After the injection of anaesthetics, a small incision or cut is made in the upper chest to create a small "pocket" under the skin to accommodate the pulse generator. One end of the pacemaker wire is connected to the pulse generator while the electrode end of the wire is inserted through the vein in the upper chest and is positioned in the heart with the X-ray guidance.

After the Procedure

Upon returning to the ward, you will be required to lie flat in bed until the next day. Your arm on the side of the implantation may be held in a sling to avoid any big movements.

You will be given regular antibiotics for a day, followed by oral antibiotics for about 5 days.

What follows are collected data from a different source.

(* ===== verification/Messages.v ===== *)
(** * Client messages (internal/protocol)

    Reads, writes, purges, children, status, stop, compaction, errors, code
    execution and extraction: a record, an encoder, the cases of the decoder's
    [switch] ([x_field]), the decoder and the condition under which they agree
    ([x_ok]) per message.  Payloads that are one field (READ, READ_RESPONSE, ...)
    are decoded without the field loop. *)
From S2P Require Import Prelude GoHash ValueCodec AttributeStore StorageTree Wire WireMessage.

(** ** Messages decoded by the field loop *)

(** *** ReadAtMessage *)

Record ReadAtMessage := mkReadAtMessage { rat_Path : list (list byte); rat_Timestamp : Z }.

Definition EncodeReadAtMessage (msg : ReadAtMessage) : list byte :=
  fields [ encodeStringSlice Byte.x01 (rat_Path msg);
           encodeInt64 Byte.x02 (rat_Timestamp msg) ].

Definition rat_field (tag : byte) :
  option (Reader (ReadAtMessage → ReadAtMessage)) :=
  match tag with
  | Byte.x01 => Some ((λ v m, mkReadAtMessage v (rat_Timestamp m)) <$>
      reader_wrap "failed to decode path" readStringSlice)
  | Byte.x02 => Some ((λ v m, mkReadAtMessage (rat_Path m) v) <$>
      reader_wrap "failed to decode timestamp" read_int64)
  | _ => None
  end.

Definition DecodeReadAtMessage : list byte → option (res ReadAtMessage) :=
  decode_payload rat_field (mkReadAtMessage [] 0).

Definition rat_ok (m : ReadAtMessage) : Prop :=
  path_fits (rat_Path m) ∧ is_i64 (rat_Timestamp m).

(** *** WriteMessage *)

Record WriteMessage := mkWriteMessage {
  wr_Path : list (list byte); wr_Value : Value; wr_Author : Z
}.

Definition EncodeWriteMessage (msg : WriteMessage) : list byte :=
  fields [ encodeStringSlice Byte.x01 (wr_Path msg);
           encodeValue Byte.x02 (wr_Value msg);
           encodeUint64 Byte.x03 (wr_Author msg) ].

Definition wr_field (tag : byte) :
  option (Reader (WriteMessage → WriteMessage)) :=
  match tag with
  | Byte.x01 => Some ((λ v m, mkWriteMessage v (wr_Value m) (wr_Author m)) <$>
      reader_wrap "failed to decode path" readStringSlice)
  | Byte.x02 => Some ((λ v m, mkWriteMessage (wr_Path m) v (wr_Author m)) <$>
      reader_wrap "failed to decode value" readValue)
  | Byte.x03 => Some ((λ v m, mkWriteMessage (wr_Path m) (wr_Value m) v) <$>
      reader_wrap "failed to decode author" (read_be 8))
  | _ => None
  end.

Definition DecodeWriteMessage : list byte → option (res WriteMessage) :=
  decode_payload wr_field (mkWriteMessage [] zero_value 0).

Definition wr_ok (m : WriteMessage) : Prop :=
  path_fits (wr_Path m) ∧ is_u32 (len (Data (wr_Value m))) ∧ is_u64 (wr_Author m).

(** *** WriteAckMessage *)

Record WriteAckMessage := mkWriteAckMessage { wa_Success : bool; wa_Error : list byte }.

Definition EncodeWriteAckMessage (msg : WriteAckMessage) : list byte :=
  fields [ encodeBool Byte.x01 (wa_Success msg);
           encode_nonempty Byte.x02 (wa_Error msg) ].

Definition wa_field (tag : byte) :
  option (Reader (WriteAckMessage → WriteAckMessage)) :=
  match tag with
  | Byte.x01 => Some ((λ v m, mkWriteAckMessage v (wa_Error m)) <$>
      reader_wrap "failed to decode success" read_flag)
  | Byte.x02 => Some ((λ v m, mkWriteAckMessage (wa_Success m) v) <$>
      reader_wrap "failed to decode error" readString)
  | _ => None
  end.

Definition DecodeWriteAckMessage : list byte → option (res WriteAckMessage) :=
  decode_payload wa_field (mkWriteAckMessage false []).

Definition wa_ok (m : WriteAckMessage) : Prop :=
  is_u32 (len (wa_Error m)).

(** *** PurgeMessage *)

Record PurgeMessage := mkPurgeMessage {
  pu_Path : list (list byte); pu_From : Z; pu_To : Z; pu_Author : Z
}.

Definition EncodePurgeMessage (msg : PurgeMessage) : list byte :=
  fields [ encodeStringSlice Byte.x01 (pu_Path msg);
           encodeInt64 Byte.x02 (pu_From msg);
           encodeInt64 Byte.x03 (pu_To msg);
           encodeUint64 Byte.x04 (pu_Author msg) ].

Definition pu_field (tag : byte) :
  option (Reader (PurgeMessage → PurgeMessage)) :=
  match tag with
  | Byte.x01 => Some ((λ v m, mkPurgeMessage v (pu_From m) (pu_To m) (pu_Author m)) <$>
      reader_wrap "failed to decode path" readStringSlice)
  | Byte.x02 => Some ((λ v m, mkPurgeMessage (pu_Path m) v (pu_To m) (pu_Author m)) <$>
      reader_wrap "failed to decode from" read_int64)
  | Byte.x03 => Some ((λ v m, mkPurgeMessage (pu_Path m) (pu_From m) v (pu_Author m)) <$>
      reader_wrap "failed to decode to" read_int64)
  | Byte.x04 => Some ((λ v m, mkPurgeMessage (pu_Path m) (pu_From m) (pu_To m) v) <$>
      reader_wrap "failed to decode author" (read_be 8))
  | _ => None
  end.

Definition DecodePurgeMessage : list byte → option (res PurgeMessage) :=
  decode_payload pu_field (mkPurgeMessage [] 0 0 0).

Definition pu_ok (m : PurgeMessage) : Prop :=
  path_fits (pu_Path m) ∧ is_i64 (pu_From m) ∧ is_i64 (pu_To m) ∧ is_u64 (pu_Author m).

(** *** PurgeAckMessage *)

Record PurgeAckMessage := mkPurgeAckMessage { pa_Success : bool; pa_Error : list byte }.

Definition EncodePurgeAckMessage (msg : PurgeAckMessage) : list byte :=
  fields [ encodeBool Byte.x01 (pa_Success msg);
           encode_nonempty Byte.x02 (pa_Error msg) ].

Definition pa_field (tag : byte) :
  option (Reader (PurgeAckMessage → PurgeAckMessage)) :=
  match tag with
  | Byte.x01 => Some ((λ v m, mkPurgeAckMessage v (pa_Error m)) <$>
      reader_wrap "failed to decode success" read_flag)
  | _ => Some ((λ _ m, m) <$> reader_wrap "failed to skip unknown tag" (skipField tag))
  end.

Definition DecodePurgeAckMessage : list byte → option (res PurgeAckMessage) :=
  decode_payload pa_field (mkPurgeAckMessage false []).

Definition pa_ok (m : PurgeAckMessage) : Prop :=
  pa_Error m = [].

(** *** StatusResponseMessage *)

Record StatusResponseMessage := mkStatusResponseMessage {
  sr_Uptime : Z; sr_NodeIdentity : list byte; sr_LocalSocket : list byte; sr_NetworkPort : Z;
  sr_Connections : Z; sr_DataSize : Z
}.

Definition EncodeStatusResponseMessage (msg : StatusResponseMessage) : list byte :=
  fields [ encodeInt64 Byte.x01 (sr_Uptime msg);
           encodeString Byte.x02 (sr_NodeIdentity msg);
           encodeString Byte.x03 (sr_LocalSocket msg);
           encodeInt32 Byte.x04 (i32 (sr_NetworkPort msg));
           encodeInt32 Byte.x05 (i32 (sr_Connections msg));
           encodeInt64 Byte.x06 (sr_DataSize msg) ].

Definition sr_field (tag : byte) :
  option (Reader (StatusResponseMessage → StatusResponseMessage)) :=
  match tag with
  | Byte.x01 => Some ((λ v m, mkStatusResponseMessage v (sr_NodeIdentity m) (sr_LocalSocket m)
        (sr_NetworkPort m) (sr_Connections m) (sr_DataSize m)) <$>
      reader_wrap "failed to decode uptime" read_int64)
  | Byte.x02 => Some ((λ v m, mkStatusResponseMessage (sr_Uptime m) v (sr_LocalSocket m)
        (sr_NetworkPort m) (sr_Connections m) (sr_DataSize m)) <$>
      reader_wrap "failed to decode node identity" readString)
  | Byte.x03 => Some ((λ v m, mkStatusResponseMessage (sr_Uptime m) (sr_NodeIdentity m) v
        (sr_NetworkPort m) (sr_Connections m) (sr_DataSize m)) <$>
      reader_wrap "failed to decode local socket" readString)
  | Byte.x04 => Some ((λ v m, mkStatusResponseMessage (sr_Uptime m) (sr_NodeIdentity m)
        (sr_LocalSocket m) v (sr_Connections m) (sr_DataSize m)) <$>
      reader_wrap "failed to decode network port" read_int32)
  | Byte.x05 => Some ((λ v m, mkStatusResponseMessage (sr_Uptime m) (sr_NodeIdentity m)
        (sr_LocalSocket m) (sr_NetworkPort m) v (sr_DataSize m)) <$>
      reader_wrap "failed to decode connections" read_int32)
  | Byte.x06 => Some ((λ v m, mkStatusResponseMessage (sr_Uptime m) (sr_NodeIdentity m)
        (sr_LocalSocket m) (sr_NetworkPort m) (sr_Connections m) v) <$>
      reader_wrap "failed to decode data size" read_int64)
  | _ => None
  end.

Definition DecodeStatusResponseMessage : list byte → option (res StatusResponseMessage) :=
  decode_payload sr_field (mkStatusResponseMessage 0 [] [] 0 0 0).

Definition sr_ok (m : StatusResponseMessage) : Prop :=
  is_i64 (sr_Uptime m) ∧ is_u32 (len (sr_NodeIdentity m)) ∧ is_u32 (len (sr_LocalSocket m)) ∧
  is_i32 (sr_NetworkPort m) ∧ is_i32 (sr_Connections m) ∧ is_i64 (sr_DataSize m).

(** *** StopAckMessage *)

Record StopAckMessage := mkStopAckMessage { sa_Success : bool; sa_Error : list byte }.

Definition EncodeStopAckMessage (msg : StopAckMessage) : list byte :=
  fields [ encodeBool Byte.x01 (sa_Success msg);
           encode_nonempty Byte.x02 (sa_Error msg) ].

Definition sa_field (tag : byte) :
  option (Reader (StopAckMessage → StopAckMessage)) :=
  match tag with
  | Byte.x01 => Some ((λ v m, mkStopAckMessage v (sa_Error m)) <$>
      reader_wrap "failed to decode success" read_flag)
  | Byte.x02 => Some ((λ v m, mkStopAckMessage (sa_Success m) v) <$>
      reader_wrap "failed to decode error" readString)
  | _ => None
  end.

Definition DecodeStopAckMessage : list byte → option (res StopAckMessage) :=
  decode_payload sa_field (mkStopAckMessage false []).

Definition sa_ok (m : StopAckMessage) : Prop :=
  is_u32 (len (sa_Error m)).

(** *** CompactAckMessage *)

Record CompactAckMessage := mkCompactAckMessage {
  ca_Success : bool; ca_Error : list byte; ca_SpaceReclaimed : Z
}.

Definition EncodeCompactAckMessage (msg : CompactAckMessage) : list byte :=
  fields [ encodeBool Byte.x01 (ca_Success msg);
           encode_nonempty Byte.x02 (ca_Error msg);
           encodeInt64 Byte.x03 (ca_SpaceReclaimed msg) ].

Definition ca_field (tag : byte) :
  option (Reader (CompactAckMessage → CompactAckMessage)) :=
  match tag with
  | Byte.x01 => Some ((λ v m, mkCompactAckMessage v (ca_Error m) (ca_SpaceReclaimed m)) <$>
      reader_wrap "failed to decode success" read_flag)
  | Byte.x02 => Some ((λ v m, mkCompactAckMessage (ca_Success m) v (ca_SpaceReclaimed m)) <$>
      reader_wrap "failed to decode error" readString)
  | Byte.x03 => Some ((λ v m, mkCompactAckMessage (ca_Success m) (ca_Error m) v) <$>
      reader_wrap "failed to decode space reclaimed" read_int64)
  | _ => None
  end.

Definition DecodeCompactAckMessage : list byte → option (res CompactAckMessage) :=
  decode_payload ca_field (mkCompactAckMessage false [] 0).

Definition ca_ok (m : CompactAckMessage) : Prop :=
  is_u32 (len (ca_Error m)) ∧ is_i64 (ca_SpaceReclaimed m).

(** *** ErrorMessage *)

Record ErrorMessage := mkErrorMessage { er_Code : Z; er_Message : list byte }.

Definition EncodeErrorMessage (msg : ErrorMessage) : list byte :=
  fields [ encodeUint32 Byte.x01 (er_Code msg);
           encodeString Byte.x02 (er_Message msg) ].

Definition er_field (tag : byte) :
  option (Reader (ErrorMessage → ErrorMessage)) :=
  match tag with
  | Byte.x01 => Some ((λ v m, mkErrorMessage v (er_Message m)) <$>
      reader_wrap "failed to decode error code" (read_be 4))
  | Byte.x02 => Some ((λ v m, mkErrorMessage (er_Code m) v) <$>
      reader_wrap "failed to decode error message" readString)
  | _ => None
  end.

Definition DecodeErrorMessage : list byte → option (res ErrorMessage) :=
  decode_payload er_field (mkErrorMessage 0 []).

Definition er_ok (m : ErrorMessage) : Prop :=
  is_u32 (er_Code m) ∧ is_u32 (len (er_Message m)) ∧ er_Message m ≠ [].

(** *** ExecuteMessage *)

Record ExecuteMessage := mkExecuteMessage { ex_Code : list byte }.

Definition EncodeExecuteMessage (msg : ExecuteMessage) : list byte :=
  fields [ encodeString Byte.x01 (ex_Code msg) ].

Definition ex_field (tag : byte) :
  option (Reader (ExecuteMessage → ExecuteMessage)) :=
  match tag with
  | Byte.x01 => Some ((λ v _, mkExecuteMessage v) <$>
      reader_wrap "failed to decode code" readString)
  | _ => None
  end.

Definition DecodeExecuteMessage : list byte → option (res ExecuteMessage) :=
  decode_payload ex_field (mkExecuteMessage []).

Definition ex_ok (m : ExecuteMessage) : Prop :=
  is_u32 (len (ex_Code m)) ∧ ex_Code m ≠ [].

(** *** ExtractMessage *)

Record ExtractMessage := mkExtractMessage { xt_Path : list (list byte) }.

Definition EncodeExtractMessage (msg : ExtractMessage) : list byte :=
  fields [ encodeStringSlice Byte.x01 (xt_Path msg) ].

Definition xt_field (tag : byte) :
  option (Reader (ExtractMessage → ExtractMessage)) :=
  match tag with
  | Byte.x01 => Some ((λ v _, mkExtractMessage v) <$>
      reader_wrap "failed to decode path" readStringSlice)
  | _ => None
  end.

Chest X-ray will be performed the day after the procedure to check the position of the CRT leads and identify potential complications. The CRT device will also be programmed and checked by a cardiac technologist. Most patients can be discharged 1 to 2 days after the implantation.

Upon discharge, you will be given an appointment for a follow-up at the Pacemaker Clinic in a week's time. The waterproof dressing should not be removed until you return for your review. The stitches need not be removed as they are absorbable. After your first review, your doctor will arrange for regular check-ups to ensure that the CRT device is functioning normally and to electronically program the CRT device to suit your heart's requirements.

Preparing for the Implantation of a CRT Device

You will need to fast for at least 6 hours before the implantation.

What Precautions Do I Need to Take After the Procedure?

1. Inform your doctor immediately if you have these symptoms:

  • Fever
  • Excessive pain
  • Inflammation over the wound

2. Avoid any big movement of the arm on the affected side such as lifting the arm above your head and lifting a load of more than 5kg during the first week after implantation.

3. Complete the course of antibiotic medication prescribed upon discharge.

4. Remember to inform all your attending doctors that you have a PPM implanted.

5. Return for regular check-up at the appointed dates so that you derive the greatest benefits from the CRT.

6. Carry the temporary identification card which you will receive after the implantation. It indicates what type of CRT device and leads you have, the date of implant and the doctor who performed the implant, in case medical care is needed. Within three months, you will receive a permanent card from the CRT device company.

If you have any query regarding these instructions, please contact your doctor.

What are the Potential Risks?

The procedure is extremely safe, with a low risk of complications. However, some potential risk includes:

  • Minor complications, such as pain, bleeding and bruising at the implant site, which can be easily treated.

  • Pneumothorax, a rare complication whereby the lining of the lung is accidentally punctured during the insertion of the pacemaker wire. Air then leaks into the chest cavity, causing the lung to collapse. This condition can be treated with the insertion of a chest tube to allow air to escape and the lung to reexpand.

  • Infection of the implant site, a rare but serious complication requiring antibiotic therapy and/or surgical removal of the entire CRT system if the condition is severe.

When Will the CRT Device be Removed?

The CRT device and wires will not be removed once implanted except in the following situations:

  • Upon death of the patient, the pulse generator has to be removed from the body before cremation.

  • The pulse generator will be removed and replaced when it is near the end of battery life.

  • The pulse generator and the wires may have to be removed if infection occurs at the site of implant.